In 1974, O'Grady coordinated the November 21-22 conference entitled "Educational Communication Centers and the Television Arts" which was conducted at the State University of New York at Albany. The conference host was William Mulvey, director of SUNY at Albany's Educational Communications Center. The purposes of the gathering, as set forth in the program, were threefold: first, to present the latest developments in the video arts and their related technologies and systems; secondly, to suggest ways in which the facilities of communication centers within colleges and universities might be prepared to serve developing video artists on their own campuses and surrounding communities; and finally, to indicate ways in which centers might stimulate activity in all of the arts and humanities."

Presentations included: O'Grady on defragmenting overspecialized media course by engaging interdisciplinary processes in contemporary media education; Mulvey on educational productions; Steina Vasulka screened videotapes "illustrating the history of the generated image"; Filmmaker and Video Artist, Tom Dewitt showed his new work "Fall"; and Gerd Stern, president of Intermedia Systems Corporation, talked on "the present state of communications systems and some possible directions for evolution." Paul Kaufman, director of the National Center for Experiments in Television, San Francisco; Fred Barzyk, director of the Television Workshop at WGBH-TV, Boston; and David Loxton, director of the Television Laboratory, WNET-TV, New York, explained their respective experimental broadcast facilities.

Discussions on the development of electronic art tools and presentations of tools were given by: Joel Chadabe of the music department at Albany; Ralph Hocking, director of the Experimental Television Center, and Walter Wright demonstrated one of ETC's video synthesizers; John Roy, University of Massachusetts in Amherst, outlined their hardware systems and programs; and Woody Vasulka, Center for Media Study, SUNY at Buffalo and director of the Experimental Laboratory spoke on the energy and dynamics of systems.

A segment of the conference was devoted to Arts/Cables/Networks. Speakers included Michael Chase, director of the New York Network; Russell, executive director of the Cable Arts Foundation, New York; and Lance Wisniewski, director of Synapse, Syracuse University, and Innervision Syracuse, discussed the types of activities their respective organizations are involved in, and the equipment available.
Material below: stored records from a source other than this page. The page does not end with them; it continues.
(** * meowpowminer: pool manager, work packages and the CUDA search entry

    A shallow embedding of
      - [WorkPackage] and [Solution]              (Miner.h),
      - [PoolManager]                             (libpoolprotocols/PoolManager.{h,cpp}),
      - [CUDAMiner::search] and its call site     (libethash-cuda/CUDAMiner.cpp),
      - [ethash::kEpoch_length]                   (libcrypto/ethash.hpp),
    followed by the properties established about them. *)

From Stdlib Require Import ZArith Lia Bool Ascii String.
From Stdlib Require Import Strings.Byte.
From stdpp Require Import base list strings pretty.

Local Open Scope Z_scope.

(* ===================================================================== *)
(** ** Machine integers *)

Module UInt.

Definition wrap32 (z : Z) : Z := z mod 2 ^ 32.
Definition wrap64 (z : Z) : Z := z mod 2 ^ 64.

Definition UINT64_MAX : Z := 2 ^ 64 - 1.

(** [std::atomic<unsigned>::fetch_add(1)] and [unsigned x; x++]. *)
Definition incr32 (z : Z) : Z := wrap32 (z + 1).

(** [unsigned x; x--]. *)
Definition decr32 (z : Z) : Z := wrap32 (z - 1).

(** [(int)x] for an [unsigned x]. *)
Definition to_int (z : Z) : Z := if z <? 2 ^ 31 then z else z - 2 ^ 32.

End UInt.

(* ===================================================================== *)
(** ** Constants of the hash function (libcrypto/ethash.hpp) *)

Module Ethash.

Definition kEpoch_length : Z := 7500.

End Ethash.

(* ===================================================================== *)
(** ** 256-bit hashes *)

Module FixedHash.

(** Modelled from the spec: [h256] is [dev::FixedHash<32>] of libdevcore,
    whose header is not among the sources.  The spec calls these fields
    256-bit values compared numerically; libdevcore stores them as 32 bytes,
    most significant first, and orders them bytewise from index 0. *)
Definition h256 : Type := list byte.

Definition size : nat := 32.

Definition wf (h : h256) : Prop := length h = size.

(** [h256()] / [h256{}]: the all-zero hash. *)
Definition zero : h256 := replicate size x00.

Definition byte_val (b : byte) : Z := Z.of_N (Byte.to_N b).

(** [operator==]. *)
Fixpoint eqb (a b : h256) : bool :=
  match a, b with
  | [], [] => true
  | x :: a', y :: b' => Byte.eqb x y && eqb a' b'
  | _, _ => false
  end.

(** [operator<]: scan from index 0, the first differing byte decides. *)
Fixpoint ltb (a b : h256) : bool :=
  match a, b with
  | x :: a', y :: b' =>
      if byte_val x <? byte_val y then true
      else if byte_val y <? byte_val x then false
      else ltb a' b'
  | _, _ => false
  end.

(** [(u256)h]: the bytes read as a big-endian unsigned integer. *)
Definition fromBigEndian (h : h256) : Z :=
  fold_left (fun acc b => acc * 256 + byte_val b) h 0.

End FixedHash.

(* ===================================================================== *)
(** ** Work packages and solutions (Miner.h) *)

Module Work.
Import FixedHash.

Record WorkPackage : Type := mkWorkPackage {
  job : string;
  boundary : h256;
  header : h256;
  seed : h256;
  block_boundary : h256;
  epoch : option Z;          (* std::optional<uint32_t> *)
  block : option Z;          (* std::optional<uint32_t> *)
  startNonce : Z;            (* uint64_t *)
  exSizeBytes : Z;           (* uint16_t *)
  algo : string
}.

(** [WorkPackage() = default]. *)
Definition default : WorkPackage :=
  {| job := ""; boundary := zero; header := zero; seed := zero;
     block_boundary := zero; epoch := None; block := None;
     startNonce := 0; exSizeBytes := 0; algo := "meowpow" |}.

(** [explicit operator bool() const { return header != h256(); }] *)
Definition present (w : WorkPackage) : bool := negb (eqb (header w) zero).

Definition get_boundary (w : WorkPackage) : h256 :=
  if eqb (block_boundary w) zero then boundary w
  else if ltb (boundary w) (block_boundary w) then block_boundary w
  else boundary w.

Definition set_header (h : h256) (w : WorkPackage) : WorkPackage :=
  {| job := job w; boundary := boundary w; header := h; seed := seed w;
     block_boundary := block_boundary w; epoch := epoch w; block := block w;
     startNonce := startNonce w; exSizeBytes := exSizeBytes w; algo := algo w |}.

Definition set_job (j : string) (w : WorkPackage) : WorkPackage :=
  {| job := j; boundary := boundary w; header := header w; seed := seed w;
     block_boundary := block_boundary w; epoch := epoch w; block := block w;
     startNonce := startNonce w; exSizeBytes := exSizeBytes w; algo := algo w |}.

(** [opt.has_value()]. *)
Definition has_value {A} (o : option A) : bool :=
  match o with Some _ => true | None => false end.

Definition set_epoch (e : option Z) (w : WorkPackage) : WorkPackage :=
  {| job := job w; boundary := boundary w; header := header w; seed := seed w;
     block_boundary := block_boundary w; epoch := e; block := block w;
     startNonce := startNonce w; exSizeBytes := exSizeBytes w; algo := algo w |}.

Record Solution : Type := mkSolution {
  nonce : Z;                 (* uint64_t *)
  mixHash : h256;
  work : WorkPackage;
  tstamp : Z;                (* steady_clock::time_point, as a tick count *)
  midx : Z                   (* unsigned *)
}.

End Work.

(* ===================================================================== *)
(** ** Collaborators of the pool manager *)

Module Pool.
Import UInt FixedHash Work.

Local Open Scope string_scope.
Local Open Scope Z_scope.

(** Modelled from the spec: [URI] (libpoolprotocols/PoolURI.h) is not among
    the sources.  A pool endpoint carries its connection string, host, port,
    protocol family, host-name type and the sticky "unrecoverable" flag. *)
Inductive ProtocolFamily : Type := GETWORK | STRATUM | SIMULATION.

Inductive UriHostNameType : Type := Unknown | Basic | Dns | IpV4 | IpV6.

Record URI : Type := mkURI {
  str : string;
  Host : string;
  Port : Z;
  Family : ProtocolFamily;
  HostNameType : UriHostNameType;
  IsUnrecoverable : bool
}.

(** [struct PoolSettings] (PoolManager.h).  The [float benchmarkDiff] is only
    handed on to the simulator and carries no behaviour here. *)
Record PoolSettings : Type := mkPoolSettings {
  connections : list URI;
  getWorkPollInterval : Z;
  noWorkTimeout : Z;
  noResponseTimeout : Z;
  poolFailoverTimeout : Z;
  reportHashrate : bool;
  hashRateInterval : Z;
  hashRateId : string;
  connectionMaxRetries : Z;
  benchmarkBlock : Z
}.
A panel discussion of representatives from various funding organizations included "Peter Bradley and Lydia Silman of the New York State Council on the Arts; Jeanne Mulcahy of the National Endowment for the Humanities; Donn Alan Pennebaker, filmmaker and member of an advisory panel for the National Endowment for the Arts; and David Stewart, director of Special Projects for the Corporation for Public Broadcasting.

Ed Emshwiller, artist-in-residence at WNET, performed live with prerecorded film and video tape and projected his videotape "Scapemates," made at Dolphin Studios.

Media works by the following artists were shown: William Mulvey, Woody and Steina Vasulka, Jon Henry, Walter Wright, Eric Segal, Steve Beck, Skip Sweeney, Tom Dewitt, and works produced in Albany.